Schematic diagrams of five sul I vectors. (A) Plasmid map of the pK-Sul I construct; a pUC-derived vector that contains the CaMV double enhanced 35S promoter (CaMV d35S) fused to the sul I coding sequence with the CaMV 35S terminator (35St). (B) Map of the pCS binary vector containing the CaMV d35S-sul I-35St cassette derived from pK-SulI. (C) Map of the pCS4-BASK constitutive expression construct. In addition to the db35S driven sul I selection gene, the T-DNA contains the Solanum bulbocastanum 409s promoter (Sb Ubi409s), intron and first ubiquitin monomer coding sequence and a nos 3' terminator (nosT).
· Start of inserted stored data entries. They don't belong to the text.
Lemma utf8_transparent_witness :
  encode AllowErrorEscapes (decode AllowErrorEscapes [0xC3; 0xA4; 0xFF; 0xC3; 0x41; 0xED; 0xA0; 0x80])
    = [0xC3; 0xA4; 0xFF; 0xC3; 0x41; 0xED; 0xA0; 0x80].
Proof.
  apply (utf8_transparent AllowErrorEscapes); [repeat split|].
  apply (bool_decide_unpack _). vm_compute. exact I.
Defined.

(** Positions: the runes divide the text into non-empty pieces, each
    read by one eat(); all loops terminate, and length(), substr(), charAt(),
    charToBytePos() and byteToCharPos() are what that division says:
    byteToCharPos() is the number of the first rune boundary at or behind the
    byte position, and inverts charToBytePos(). *)
Theorem utf8_positions flags text i n :
  let rs := runes flags text in
  rune_bytes rs = text /\ Forall (fun r => (0 < length r.2)%nat) rs /\
  utf8_length flags text = Some (Z.of_nat (length rs)) /\
  substrMemory flags text i n = rune_bytes (take n (drop i rs)) /\
  charAt flags text i = nth i (map fst rs) 0 /\
  charToBytePos flags text i = length (rune_bytes (take i rs)) /\
  (exists k, byteToCharPos flags text i = Some (Z.of_nat k) /\
     (Nat.min i (length text) <= charToBytePos flags text k)%nat /\
     (forall j, (j < k)%nat -> (charToBytePos flags text j < Nat.min i (length text))%nat)) /\
  byteToCharPos flags text (charToBytePos flags text i) = Some (Z.of_nat (Nat.min i (length rs))).
Proof.
  cbv zeta. split; [apply runes_concat|]. split; [apply runes_nonempty|]. split; [apply count_spec|].
  split; [apply substrMemory_spec|]. split; [apply charAt_spec|]. split; [apply charToBytePos_spec|]. split.
  - destruct (byteToCharPos_spec flags text i) as (k & H1 & H2 & H3). exists k.
    setoid_rewrite charToBytePos_spec. done.
  - destruct (byteToCharPos_spec flags text (charToBytePos flags text i)) as (k & -> & H2 & H3).
    rewrite !charToBytePos_spec in *. do 2 f_equal. set (m := Nat.min i (length (runes flags text))).
    assert (prefix_size flags text i = prefix_size flags text m) as Em.
    { subst m. destruct (Nat.min_spec i (length (runes flags text))) as [[? ->]|[? ->]]; [done|]. by rewrite !prefix_size_ge. }
    assert (prefix_size flags text i <= length text)%nat as Hle by (pose proof (prefix_size_split flags text i); lia).
    rewrite Nat.min_l, Em in H2, H3 by lia.
    destruct (Nat.lt_trichotomy k m) as [Hlt|[?|Hgt]]; [|done|].
    + pose proof (prefix_size_S flags text k ltac:(subst m; lia)).
      pose proof (prefix_size_mono flags text (S k) m ltac:(lia)). lia.
    + specialize (H3 m Hgt). lia.
Qed.

Example utf8_positions_example :
  byteToCharPos 0 [0xC3; 0xA4; 0x41; 0xE2; 0x82; 0xAC; 0x42] 3 = Some 2 /\
  substrMemory 0 [0xC3; 0xA4; 0x41; 0xE2; 0x82; 0xAC; 0x42] 1 2 = [0x41; 0xE2; 0x82; 0xAC].
Proof. split; reflexivity. Qed.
A translational fusion to the ubiquitin monomer (Ubi) is required for overexpression. (D) Map of the pSUN binary vector which carries a nopaline synthase gene promoter (nosP) and terminator (nosT) to express the sul I selectable marker within the T-DNA. (E) Map of the pSUNG promoter testing construct, a pSUN-derived vector with a promoterless GUSPlus coding sequence and nos terminator located near the T-DNA right border. Unique and/or potentially useful restriction sites are shown. Gene coding sequences are drawn as blue arrows, promoters as green boxes, 3' terminators/poly adenylation signals as red boxes, introns as yellow boxes and the vector origin or replication sequences as gray boxes. Vector maps are not drawn to scale. Plasmid sequences are available from GenBank, accession numbers: HQ593859 - HQ593863.